Federal court overturns ruling that demanded asylum seeker prove he’s gay

Peter Udo fled Nigeria



Courtroom, 9th U.S. Circuit Court of Appeals (Photo Credit: Library of Congress/GSA)

A three-judge panel of the 9th U.S. Circuit Court of Appeals unanimously ruled against an immigration judge’s finding that denied an asylum bid by a Nigerian man who says he is gay.

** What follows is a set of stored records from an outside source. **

Example sample_proof_aru :
  PRE_ORDER_Proof_ARU (Init_VAR 1) 1 sample_matrix tt = Ret (mkPS 3 5, tt).
Proof. vm_compute. reflexivity. Qed.

Lemma proof_aru_quorum_maximum_witness :
  exists col, column_of sample_matrix 1 col /\ found (Init_VAR 1) col (mkPS 3 5).
Proof.
  destruct (proof_aru_quorum_maximum (Init_VAR 1) 1 sample_matrix tt
              ltac:(vm_compute; discriminate) ltac:(vm_compute; split; discriminate)
              ltac:(vm_compute; split; [discriminate|reflexivity])) as (col & ps & Hcol & E & H).
  rewrite sample_proof_aru in E. injection E as <-. exists col. split; [exact Hcol|].
  destruct H as [[H _]|[H _]]; [exact H|discriminate H].
Defined.

Lemma made_eligible_backed_witness :
  backed (Init_VAR 1) sample_matrix 1 (mkPS 3 5).
Proof.
  destruct (made_eligible_backed (Init_VAR 1) sample_matrix (repeat (mkPS 0 0) 6) tt
              ltac:(vm_compute; discriminate) ltac:(reflexivity)
              ltac:(repeat constructor; vm_compute; try discriminate; reflexivity)
              ltac:(vm_compute; split; discriminate)) as (v & E & _ & H).
  assert (Ev : compute_eligible (Init_VAR 1) sample_matrix (repeat (mkPS 0 0) 6) tt
               = Ret (mkPS 3 5 :: repeat (mkPS 0 0) 5, tt)) by (vm_compute; reflexivity).
  rewrite Ev in E. injection E as <-.
  destruct (H 0 (mkPS 3 5) (mkPS 0 0) eq_refl eq_refl) as [D|[_ D]]; [discriminate D|exact D].
Defined.
Definition set_should_send_pp (b : bool) (r : order_state) : order_state :=
  {| View := View r; view_change_done := view_change_done r; ARU := ARU r; ppARU := ppARU r;
     high_prepared := high_prepared r; high_committed := high_committed r;
     forwarding_white_line := forwarding_white_line r; recon_white_line := recon_white_line r;
     stable_catchup := stable_catchup r; next_seq := next_seq r; should_send_pp := b;
     History := History r; Pending_Execution := Pending_Execution r;
     proposal_digest := proposal_digest r; new_incarnation_val := new_incarnation_val r;
     preinstalled_incarnations := preinstalled_incarnations r;
     installed_incarnations := installed_incarnations r; cum_acks := cum_acks r;
     max_num_sent_in_proof := max_num_sent_in_proof r; leader_suspected := leader_suspected r;
     turnaround_times := turnaround_times r; actions := actions r; others := others r |}.

Definition set_cum_acks (l : list byte) (r : order_state) : order_state :=
  {| View := View r; view_change_done := view_change_done r; ARU := ARU r; ppARU := ppARU r;
     high_prepared := high_prepared r; high_committed := high_committed r;
     forwarding_white_line := forwarding_white_line r; recon_white_line := recon_white_line r;
     stable_catchup := stable_catchup r; next_seq := next_seq r;
     should_send_pp := should_send_pp r; History := History r;
     Pending_Execution := Pending_Execution r; proposal_digest := proposal_digest r;
     new_incarnation_val := new_incarnation_val r;
     preinstalled_incarnations := preinstalled_incarnations r;
     installed_incarnations := installed_incarnations r; cum_acks := l;
     max_num_sent_in_proof := max_num_sent_in_proof r; leader_suspected := leader_suspected r;
     turnaround_times := turnaround_times r; actions := actions r; others := others r |}.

The court documents filed by Peter Udo asserted a fear of persecution or torture in Nigeria based on his status as a gay man and the harm he suffered after being discovered having sex with his boyfriend in a hotel.

According to Reuters, the U.S. Board of Immigration Appeals had affirmed an immigration judge’s ruling that Udo’s asylum bid was frivolous because he deliberately fabricated a key element of his application and failed to establish that he is gay.

Udo initially gave an asylum officer the name of a hotel that did not exist, later saying that he was afraid to identify the actual hotel, according to court filings.

But the location of the hotel is at best ancillary to Udo’s claims, the 9th Circuit said, “and is certainly not a material element.”

Udo fled Nigeria after being beaten and detained by Nigerian authorities filing a claim for political asylum in part based on the 2014 Nigerian law that criminalizes homosexuality, same-sex marriage and same-sex relationships.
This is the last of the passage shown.